The RSA Live Content team has published updates for 15 Log Parsers that generate the largest number of, “Unknown Message Defect” support cases.
These enhancements are part of a strategic initiative to drive improvements to Log Parsers.
Benefits from these improvements result in:
- Fewer Unknown Messages
- Improved Device Discovery
- Better Adaptability to newer versions of an Event Source
- Reduced Parser Maintenance
To take advantage of these improvements you will need to download the latest versions of the parsers listed below from the Live Portal.

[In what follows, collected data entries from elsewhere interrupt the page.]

(** C6 (as the code has it): with [state=present], no datastore of the
    target name and a device [dev], the module builds the path
    ["/vmfs/devices/disks/naa." ++ lower(dev)] and queries the create
    options for it.  With no option, it fails without a create call.
    Otherwise it issues exactly one create call, whose spec is the first
    option with its volume name replaced by the datastore name; it reports
    [changed=true] when that create and the sibling rescans succeed and
    either no datastore cluster is named, or one is and the move of the new
    datastore into it succeeds. *)
Theorem present_absent_creates_from_first_option p w h dev :
  p_state p = Present ->
  find_hostsystem_by_name w (p_esxi_hostname p) = Some h ->
  w_raises w (RescanAllHba (p_esxi_hostname p)) = None ->
  find_datastore_by_name w (p_datastore_name p) = None ->
  p_volume_device_name p = Some dev ->
  let hn := p_esxi_hostname p in
  let dn := p_datastore_name p in
  let path := "/vmfs/devices/disks/naa." ++ str_lower dev in
  let err := "Cannot mount datastore " ++ dn ++ " on host " ++ hn in
  w_raises w (QueryVmfsDatastoreCreateOptions hn path) = None ->
  (w_create_options w path = [] ->
     reconcile p w =
       (w, [RescanAllHba hn; QueryVmfsDatastoreCreateOptions hn path],
        Exited (FailJson (err ++ " : list index out of range")))) /\
  (forall opt0 rest, w_create_options w path = opt0 :: rest ->
     let spec := {| cs_volumeName := dn; cs_diskName := cs_diskName opt0 |} in
     (exists post,
        trace_of (reconcile p w) =
          RescanAllHba hn :: QueryVmfsDatastoreCreateOptions hn path ::
          CreateVmfsDatastore hn spec :: post /\
        Forall (fun c => is_create c = false) post) /\
     (w_raises w (CreateVmfsDatastore hn spec) = None ->
      (forall host, w_raises w (RescanAllHba host) = None /\ w_raises w (RescanVmfs host) = None) ->
      (truthy (p_datastore_cluster_name p) = false ->
       outcome_of (reconcile p w) =
         Exited (ExitJson true (Some ("Datastore " ++ dn ++ " on host " ++ hn)))) /\
      (forall cl, p_datastore_cluster_name p = Some cl -> cl <> "" ->
       move_succeeds (apply_call w (CreateVmfsDatastore hn spec)) dn cl ->
       outcome_of (reconcile p w) =
         Exited (ExitJson true (Some ("Datastore " ++ dn ++ " of cluster " ++ cl
                                      ++ " on host " ++ hn ++ " : " ++ "None")))))).
Proof.
  intros Hst Hh Hr Hd Hdev hn dn path err Hq. subst hn dn path err.
  pose proof (find_hostsystem_by_name_name _ _ _ Hh) as Hn.
  unfold_module. rewrite Hh. cbn. rewrite Hn, Hr. cbn. rewrite Hst. cbn. rewrite Hd. cbn.
  rewrite Hdev, normalize_device_some. cbn. rewrite Hq. cbn.
  split.
  - intros E. now rewrite E.
  - intros opt0 rest E. rewrite E. cbn. split.
    + split_run.
      all: repeat match goal with
             | E : move_into_datastore_cluster _ _ _ = _ |- _ =>
                 apply appends_no_create_move in E; destruct E as [? [? ?]]
             | E : rescan_other_hosts_in_cluster _ _ = _ |- _ =>
                 apply appends_no_create_rescan_other in E; destruct E as [? [? ?]]
             end.
      all: cbn in *.
      all: repeat match goal with H : st_trace ?s = _ |- context [st_trace ?s] => rewrite H end.
      all: eexists; split; [cbn; reflexivity|].
      all: repeat (apply Forall_app; split); auto.
    + intros Hc Hrs. rewrite Hc. cbn. split.
      * intros Ht.
        destruct (p_datastore_cluster_name p) as [cl|] eqn:Ecl; cbn in Ht |- *;
          [rewrite Ht; cbn|].
        all: match goal with
             | |- context [rescan_other_hosts_in_cluster ?r ?s] =>
                 destruct (rescan_other_ok r s) as [s' Es]; [exact Hrs|rewrite Es]
             end.
        all: reflexivity.
      * intros cl Ecl Hne [f [fs [m [ms [t [ts [Hf [Hs [Ht [Hdt Hmv]]]]]]]]]].
        rewrite Ecl. apply String.eqb_neq in Hne. cbn. rewrite Hne. cbn.
        match goal with
        | |- context [move_into_datastore_cluster ?r ?c ?s] =>
            rewrite (move_ok r c s f fs m ms t ts Hf Hs Ht Hdt Hmv)
        end.
        cbn.
        match goal with
        | |- context [rescan_other_hosts_in_cluster ?r ?s] =>
            destruct (rescan_other_ok r s) as [s' Es];
              [intros host; cbn;
               repeat match goal with
                      | |- context [match ?e with Some _ => _ | None => _ end] => destruct e
                      end; apply Hrs
              |rewrite Es]
        end.
        reflexivity.
Qed.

S.No. | Event Source | Log Parser | Improvements |
1 | Microsoft Windows using Event Collection | winevent_nic | This parser can now identify all Windows Security, System and Application log events. Note: Application channel events are parsed with the standard fields needed for basic analytics. Some applications are parsed in more detail for specific use-cases. |
2 | Microsoft Windows using Adiscon Event Reporter | winevent_er | This parser can now identify all Windows Security, System and Application log events. Note: Application channel events are parsed with the standard fields needed for basic analytics. Some applications are parsed in more detail for specific use-cases. |
3 | Microsoft Windows using Intersect Alliance Snare | winevent_snare | This parser can now identify all Windows Security, System and Application log events. Note: Application channel events are parsed with the standard fields needed for basic analytics. Some applications are parsed in more detail for specific use-cases. |
4 | FireEye Web Malware Protection System | fireeyewebmps | This event source has a structured log format and uses tag=value format. It has been improved to accommodate New/Unknown tags, which significantly reduces the number of unknown messages. |
5 | McAfee Network Security Platform | intrushield | Certain types of events generated by this event source has a structured log format and uses tag=value format. It has been improved to accommodate New/Unknown tags, which significantly reduces the number of unknown messages. |
6 | Voltage Secure Data | voltagesecuredata | This parser has been redesigned to parse all event ids generated by the event source. It has been made future proof to parse newer event ids that may be introduced in newer versions of the product. It can also accommodate New/Unknown tags, which significantly reduces the number of unknown messages. |
7 | Cisco IronPort Web Security Appliance (WSA) | ciscoiportwsa | This parser has been improved to parse all web methods for Squid and Apache log formats. It has been improved to accommodate New/Unknown tags as well, which significantly reduces the number of unknown messages. |
8 | Cisco Adaptive Security Appliance | ciscoasa | This parser can now support all event ids from the event source. The log format is semi-structured and the event source registers a unique ID for each type of event. We do detailed parsing for most of the documented event ids. It has been made future proof to identify newer event ids that may be introduced in newer versions of the product. |
9 | Cisco Identity Services Engine & Cisco Secure Access Control Server | ciscosecureacs | This event source has a structured log format and uses tag=value format. It has been improved to accommodate New/Unknown tags, which significantly reduces the number of unknown messages. |
10 | Microsoft Internet Information Services | microsoftiis | This event source has a structured log format and uses tag=value format. It has been improved to accommodate New/Unknown tags, which significantly reduces the number of unknown messages. |
11 | UnboundID Identity Data Store | unboundidids | This event source has a structured log format and uses tag=value format. It has been improved to accommodate New/Unknown tags, which significantly reduces the number of unknown messages. It has also been made future proof to parser new types of events that may be introduced in newer versions of the product. |
12 | IBM WebSphere | ibmwebsphere | Certain types of events generated by this event source have a structured log format. The parser has been improved to identify and parse newer events of that log format. |
13 | IBM iSeries AS400 | iseries | This event source has a structured log format and uses tag=value format. It has been improved to accommodate New/Unknown tags, which significantly reduces the number of unknown messages. |
14 | Blue Coat ProxySG SGOS | cacheflowelff | This event source has 2 types of logs. Web Logs and Audit Logs. Web logs follows a structured log format and uses tag=value format. It has been improved to accommodate New/Unknown tags, which significantly reduces the number of unknown messages. Audit logs have a semi-structured format and we do a detailed parsing of most of the audit events. It has also been made future proof to parser new types of audit events that may be introduced in newer versions of the product. |
15 | Juniper Networks SSL VPN | junipervpn | This event source has a structured log format and uses tag=value format. It has been improved to accommodate New/Unknown tags, which significantly reduces the number of unknown messages. |
| | | | |
RSA Live Content team will be powering similar improvements for more parsers over the next two quarters.